Problem description: Copy out each line of the data that includes the string "forall".

Top of Data records

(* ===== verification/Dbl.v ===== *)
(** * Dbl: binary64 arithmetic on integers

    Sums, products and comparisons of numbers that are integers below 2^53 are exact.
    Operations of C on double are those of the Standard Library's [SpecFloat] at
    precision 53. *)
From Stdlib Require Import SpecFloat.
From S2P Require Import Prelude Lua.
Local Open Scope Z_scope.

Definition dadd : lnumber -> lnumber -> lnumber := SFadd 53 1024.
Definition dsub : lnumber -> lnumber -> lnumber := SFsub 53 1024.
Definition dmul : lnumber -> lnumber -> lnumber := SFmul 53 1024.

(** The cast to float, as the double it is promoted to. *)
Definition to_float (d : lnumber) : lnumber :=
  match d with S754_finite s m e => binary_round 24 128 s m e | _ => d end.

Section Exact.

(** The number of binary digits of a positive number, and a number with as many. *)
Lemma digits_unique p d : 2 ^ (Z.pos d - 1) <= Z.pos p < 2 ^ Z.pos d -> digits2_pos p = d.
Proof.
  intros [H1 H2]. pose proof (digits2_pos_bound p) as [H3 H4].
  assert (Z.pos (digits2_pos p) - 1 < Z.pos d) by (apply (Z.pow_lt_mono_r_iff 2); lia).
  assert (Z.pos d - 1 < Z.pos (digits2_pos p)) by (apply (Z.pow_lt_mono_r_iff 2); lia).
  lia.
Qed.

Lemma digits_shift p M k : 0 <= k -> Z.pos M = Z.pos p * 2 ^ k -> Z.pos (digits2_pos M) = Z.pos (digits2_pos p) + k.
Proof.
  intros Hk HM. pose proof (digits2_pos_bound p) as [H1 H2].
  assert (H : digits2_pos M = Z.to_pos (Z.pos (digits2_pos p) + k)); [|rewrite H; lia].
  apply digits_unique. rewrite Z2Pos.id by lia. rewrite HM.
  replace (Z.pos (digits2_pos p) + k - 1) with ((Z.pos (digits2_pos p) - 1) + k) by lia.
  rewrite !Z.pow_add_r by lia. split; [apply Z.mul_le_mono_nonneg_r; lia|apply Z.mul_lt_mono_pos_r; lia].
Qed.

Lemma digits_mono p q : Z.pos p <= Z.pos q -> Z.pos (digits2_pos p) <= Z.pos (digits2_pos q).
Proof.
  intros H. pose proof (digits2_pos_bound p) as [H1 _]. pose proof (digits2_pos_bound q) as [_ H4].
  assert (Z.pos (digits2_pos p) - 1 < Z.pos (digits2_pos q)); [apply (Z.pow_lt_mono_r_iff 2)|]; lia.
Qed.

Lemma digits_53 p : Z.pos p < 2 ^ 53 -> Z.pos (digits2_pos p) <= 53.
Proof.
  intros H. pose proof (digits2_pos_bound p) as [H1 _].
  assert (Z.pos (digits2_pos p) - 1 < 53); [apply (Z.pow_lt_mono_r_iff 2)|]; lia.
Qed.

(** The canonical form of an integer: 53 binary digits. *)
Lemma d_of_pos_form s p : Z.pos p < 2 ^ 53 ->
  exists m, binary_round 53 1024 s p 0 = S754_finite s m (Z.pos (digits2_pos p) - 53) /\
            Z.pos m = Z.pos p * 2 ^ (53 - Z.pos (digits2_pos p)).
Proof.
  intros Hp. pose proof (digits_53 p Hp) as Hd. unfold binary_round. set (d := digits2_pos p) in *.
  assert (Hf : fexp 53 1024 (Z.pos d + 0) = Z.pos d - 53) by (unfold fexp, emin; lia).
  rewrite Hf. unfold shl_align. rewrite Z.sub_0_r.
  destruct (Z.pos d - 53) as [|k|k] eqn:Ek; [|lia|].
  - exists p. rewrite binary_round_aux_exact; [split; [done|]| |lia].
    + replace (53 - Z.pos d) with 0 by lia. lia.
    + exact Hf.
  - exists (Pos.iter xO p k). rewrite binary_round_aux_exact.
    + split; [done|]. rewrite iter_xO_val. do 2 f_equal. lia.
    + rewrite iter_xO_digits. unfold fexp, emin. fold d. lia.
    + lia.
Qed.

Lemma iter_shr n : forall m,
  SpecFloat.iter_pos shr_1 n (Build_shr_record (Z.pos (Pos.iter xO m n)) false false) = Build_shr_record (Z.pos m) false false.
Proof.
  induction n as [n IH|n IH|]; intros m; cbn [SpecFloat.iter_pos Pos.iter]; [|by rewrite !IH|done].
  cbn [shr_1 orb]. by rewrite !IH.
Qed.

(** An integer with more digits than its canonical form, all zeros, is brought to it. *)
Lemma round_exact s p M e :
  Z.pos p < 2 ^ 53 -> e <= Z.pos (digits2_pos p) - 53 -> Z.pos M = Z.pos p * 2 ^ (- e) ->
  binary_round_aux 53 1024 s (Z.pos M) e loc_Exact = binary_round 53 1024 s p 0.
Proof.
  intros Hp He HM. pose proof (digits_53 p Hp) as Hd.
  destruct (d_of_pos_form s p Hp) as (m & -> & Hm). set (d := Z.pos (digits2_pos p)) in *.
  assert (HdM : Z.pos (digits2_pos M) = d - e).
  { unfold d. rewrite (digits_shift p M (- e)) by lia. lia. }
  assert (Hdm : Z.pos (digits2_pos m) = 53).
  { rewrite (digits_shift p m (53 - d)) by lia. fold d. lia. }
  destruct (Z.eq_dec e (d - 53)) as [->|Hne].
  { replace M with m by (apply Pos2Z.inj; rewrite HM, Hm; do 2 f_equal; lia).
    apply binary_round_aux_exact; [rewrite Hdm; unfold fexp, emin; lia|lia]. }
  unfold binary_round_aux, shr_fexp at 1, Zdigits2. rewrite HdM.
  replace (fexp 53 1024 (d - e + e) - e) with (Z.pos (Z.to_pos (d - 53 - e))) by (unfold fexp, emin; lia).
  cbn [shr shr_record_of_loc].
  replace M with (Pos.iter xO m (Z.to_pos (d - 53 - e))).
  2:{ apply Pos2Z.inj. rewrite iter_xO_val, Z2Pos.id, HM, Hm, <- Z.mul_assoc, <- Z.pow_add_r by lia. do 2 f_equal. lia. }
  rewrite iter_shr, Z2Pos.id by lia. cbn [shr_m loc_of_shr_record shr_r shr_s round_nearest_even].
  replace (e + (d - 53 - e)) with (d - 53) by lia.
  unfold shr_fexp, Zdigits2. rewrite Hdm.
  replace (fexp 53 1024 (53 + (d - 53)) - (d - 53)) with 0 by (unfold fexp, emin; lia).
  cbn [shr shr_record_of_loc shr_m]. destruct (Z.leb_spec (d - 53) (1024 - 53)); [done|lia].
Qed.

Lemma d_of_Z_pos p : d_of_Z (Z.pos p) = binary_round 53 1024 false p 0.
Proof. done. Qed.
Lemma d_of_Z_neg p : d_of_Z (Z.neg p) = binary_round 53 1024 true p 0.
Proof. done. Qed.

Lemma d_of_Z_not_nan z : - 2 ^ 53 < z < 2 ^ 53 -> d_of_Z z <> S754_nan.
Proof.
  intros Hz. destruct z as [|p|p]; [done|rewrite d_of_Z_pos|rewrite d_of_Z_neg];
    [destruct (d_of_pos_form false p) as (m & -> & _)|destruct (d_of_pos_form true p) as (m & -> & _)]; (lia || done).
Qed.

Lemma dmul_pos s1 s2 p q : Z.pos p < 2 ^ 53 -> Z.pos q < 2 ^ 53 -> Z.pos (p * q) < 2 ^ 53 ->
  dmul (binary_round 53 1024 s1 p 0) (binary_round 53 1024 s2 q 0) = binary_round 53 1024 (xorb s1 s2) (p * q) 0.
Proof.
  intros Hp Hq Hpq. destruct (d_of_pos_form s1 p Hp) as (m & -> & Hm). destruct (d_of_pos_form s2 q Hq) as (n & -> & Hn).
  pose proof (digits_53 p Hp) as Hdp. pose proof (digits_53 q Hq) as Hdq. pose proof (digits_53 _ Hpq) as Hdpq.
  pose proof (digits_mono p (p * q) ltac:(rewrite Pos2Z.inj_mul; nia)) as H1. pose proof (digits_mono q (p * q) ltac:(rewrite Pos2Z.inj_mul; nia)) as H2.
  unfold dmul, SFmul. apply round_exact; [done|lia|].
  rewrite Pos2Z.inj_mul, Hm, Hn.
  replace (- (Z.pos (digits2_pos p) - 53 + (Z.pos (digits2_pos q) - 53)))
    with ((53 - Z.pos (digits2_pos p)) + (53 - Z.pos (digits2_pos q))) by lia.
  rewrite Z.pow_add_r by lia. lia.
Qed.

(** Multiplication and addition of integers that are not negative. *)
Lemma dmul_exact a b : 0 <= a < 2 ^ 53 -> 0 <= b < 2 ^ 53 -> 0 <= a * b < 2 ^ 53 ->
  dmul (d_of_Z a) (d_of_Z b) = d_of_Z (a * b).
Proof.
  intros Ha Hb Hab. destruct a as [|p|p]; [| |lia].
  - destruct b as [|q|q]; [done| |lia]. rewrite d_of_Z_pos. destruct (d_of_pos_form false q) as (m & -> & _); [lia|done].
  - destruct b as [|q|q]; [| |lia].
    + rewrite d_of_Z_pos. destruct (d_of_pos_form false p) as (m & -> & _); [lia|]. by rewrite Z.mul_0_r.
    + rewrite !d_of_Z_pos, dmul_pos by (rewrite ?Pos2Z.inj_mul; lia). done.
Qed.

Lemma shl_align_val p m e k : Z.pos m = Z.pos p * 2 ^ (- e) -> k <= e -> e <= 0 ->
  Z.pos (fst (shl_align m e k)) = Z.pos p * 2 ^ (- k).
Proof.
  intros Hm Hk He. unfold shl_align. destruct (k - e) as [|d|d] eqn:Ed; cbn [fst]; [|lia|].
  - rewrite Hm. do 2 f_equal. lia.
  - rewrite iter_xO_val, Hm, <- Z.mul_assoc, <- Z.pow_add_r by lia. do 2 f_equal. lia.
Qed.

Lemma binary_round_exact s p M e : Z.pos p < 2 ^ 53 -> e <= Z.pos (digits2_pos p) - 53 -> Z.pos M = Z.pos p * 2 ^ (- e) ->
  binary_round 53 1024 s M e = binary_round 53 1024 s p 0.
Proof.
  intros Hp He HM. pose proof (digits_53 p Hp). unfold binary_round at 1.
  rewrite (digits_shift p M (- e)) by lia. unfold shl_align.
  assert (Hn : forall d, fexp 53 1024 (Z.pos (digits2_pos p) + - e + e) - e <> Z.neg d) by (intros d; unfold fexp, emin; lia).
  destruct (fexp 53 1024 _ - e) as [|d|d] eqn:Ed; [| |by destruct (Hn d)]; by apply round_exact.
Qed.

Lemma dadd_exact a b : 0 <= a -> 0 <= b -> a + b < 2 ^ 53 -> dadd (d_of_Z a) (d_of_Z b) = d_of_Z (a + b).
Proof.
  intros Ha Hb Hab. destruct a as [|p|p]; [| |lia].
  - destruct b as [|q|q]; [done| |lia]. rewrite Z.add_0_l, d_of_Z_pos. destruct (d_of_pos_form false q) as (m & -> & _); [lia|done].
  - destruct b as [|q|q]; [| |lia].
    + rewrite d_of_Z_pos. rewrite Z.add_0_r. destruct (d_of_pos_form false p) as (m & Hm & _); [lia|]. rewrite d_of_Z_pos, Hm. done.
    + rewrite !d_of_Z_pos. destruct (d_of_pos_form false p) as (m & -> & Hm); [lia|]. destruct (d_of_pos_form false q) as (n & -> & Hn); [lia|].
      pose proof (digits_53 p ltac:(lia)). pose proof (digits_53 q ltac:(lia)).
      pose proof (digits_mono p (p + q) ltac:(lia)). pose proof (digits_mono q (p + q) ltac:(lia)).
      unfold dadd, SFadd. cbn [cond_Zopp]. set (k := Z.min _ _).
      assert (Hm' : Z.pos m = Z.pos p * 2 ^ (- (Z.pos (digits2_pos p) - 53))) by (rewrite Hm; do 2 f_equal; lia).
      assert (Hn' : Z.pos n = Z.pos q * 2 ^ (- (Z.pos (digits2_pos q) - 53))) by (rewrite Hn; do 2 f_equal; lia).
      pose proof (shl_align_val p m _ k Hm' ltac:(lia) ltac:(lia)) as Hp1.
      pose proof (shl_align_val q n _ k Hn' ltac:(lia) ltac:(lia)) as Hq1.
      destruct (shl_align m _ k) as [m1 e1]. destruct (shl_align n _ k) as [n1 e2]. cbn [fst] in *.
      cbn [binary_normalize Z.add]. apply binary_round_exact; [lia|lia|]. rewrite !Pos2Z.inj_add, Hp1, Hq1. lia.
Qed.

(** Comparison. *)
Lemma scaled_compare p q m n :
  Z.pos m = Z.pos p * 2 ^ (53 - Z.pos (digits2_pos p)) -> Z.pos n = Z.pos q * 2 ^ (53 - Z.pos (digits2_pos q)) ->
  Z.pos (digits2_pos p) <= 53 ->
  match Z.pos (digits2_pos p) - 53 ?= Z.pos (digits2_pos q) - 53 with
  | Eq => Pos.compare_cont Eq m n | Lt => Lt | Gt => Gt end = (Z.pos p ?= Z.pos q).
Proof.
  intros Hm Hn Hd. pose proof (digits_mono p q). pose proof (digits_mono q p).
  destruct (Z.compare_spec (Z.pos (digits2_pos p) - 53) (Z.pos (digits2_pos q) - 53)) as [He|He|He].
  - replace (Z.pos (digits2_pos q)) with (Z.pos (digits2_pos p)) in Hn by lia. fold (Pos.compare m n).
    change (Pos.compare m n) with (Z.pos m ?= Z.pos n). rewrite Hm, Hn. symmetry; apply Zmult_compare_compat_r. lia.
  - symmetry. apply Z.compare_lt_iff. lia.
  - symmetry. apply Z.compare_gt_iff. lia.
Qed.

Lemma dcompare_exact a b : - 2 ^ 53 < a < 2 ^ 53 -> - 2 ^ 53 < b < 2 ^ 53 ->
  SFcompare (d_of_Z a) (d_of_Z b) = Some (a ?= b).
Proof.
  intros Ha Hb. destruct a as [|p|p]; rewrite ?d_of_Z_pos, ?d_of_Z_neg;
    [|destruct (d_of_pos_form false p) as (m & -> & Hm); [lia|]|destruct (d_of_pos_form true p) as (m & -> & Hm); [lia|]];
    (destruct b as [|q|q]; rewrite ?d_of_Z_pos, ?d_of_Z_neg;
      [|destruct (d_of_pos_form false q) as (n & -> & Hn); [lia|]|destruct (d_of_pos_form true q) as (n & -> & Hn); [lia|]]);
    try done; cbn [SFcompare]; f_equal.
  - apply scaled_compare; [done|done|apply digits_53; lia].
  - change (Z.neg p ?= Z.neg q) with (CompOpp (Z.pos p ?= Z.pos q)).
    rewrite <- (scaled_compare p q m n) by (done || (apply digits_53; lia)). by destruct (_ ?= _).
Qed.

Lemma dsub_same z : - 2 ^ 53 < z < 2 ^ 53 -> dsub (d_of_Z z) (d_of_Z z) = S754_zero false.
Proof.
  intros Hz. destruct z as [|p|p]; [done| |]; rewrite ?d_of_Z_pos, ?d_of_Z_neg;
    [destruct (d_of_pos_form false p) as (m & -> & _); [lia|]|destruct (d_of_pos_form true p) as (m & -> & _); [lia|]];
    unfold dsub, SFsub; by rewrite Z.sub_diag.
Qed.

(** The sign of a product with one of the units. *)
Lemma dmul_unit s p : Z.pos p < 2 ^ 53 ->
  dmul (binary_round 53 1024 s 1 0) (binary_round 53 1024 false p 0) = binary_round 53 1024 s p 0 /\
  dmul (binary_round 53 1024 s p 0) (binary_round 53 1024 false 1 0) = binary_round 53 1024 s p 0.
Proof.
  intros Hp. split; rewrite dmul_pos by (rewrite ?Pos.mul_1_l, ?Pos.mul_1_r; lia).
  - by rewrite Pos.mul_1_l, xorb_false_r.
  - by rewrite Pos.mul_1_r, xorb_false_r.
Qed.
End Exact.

Bottom of Data records

Solution to the problem:
Lemma iter_shr n : forall m,
  assert (Hn : forall d, fexp 53 1024 (Z.pos (digits2_pos p) + - e + e) - e <> Z.neg d) by (intros d; unfold fexp, emin; lia).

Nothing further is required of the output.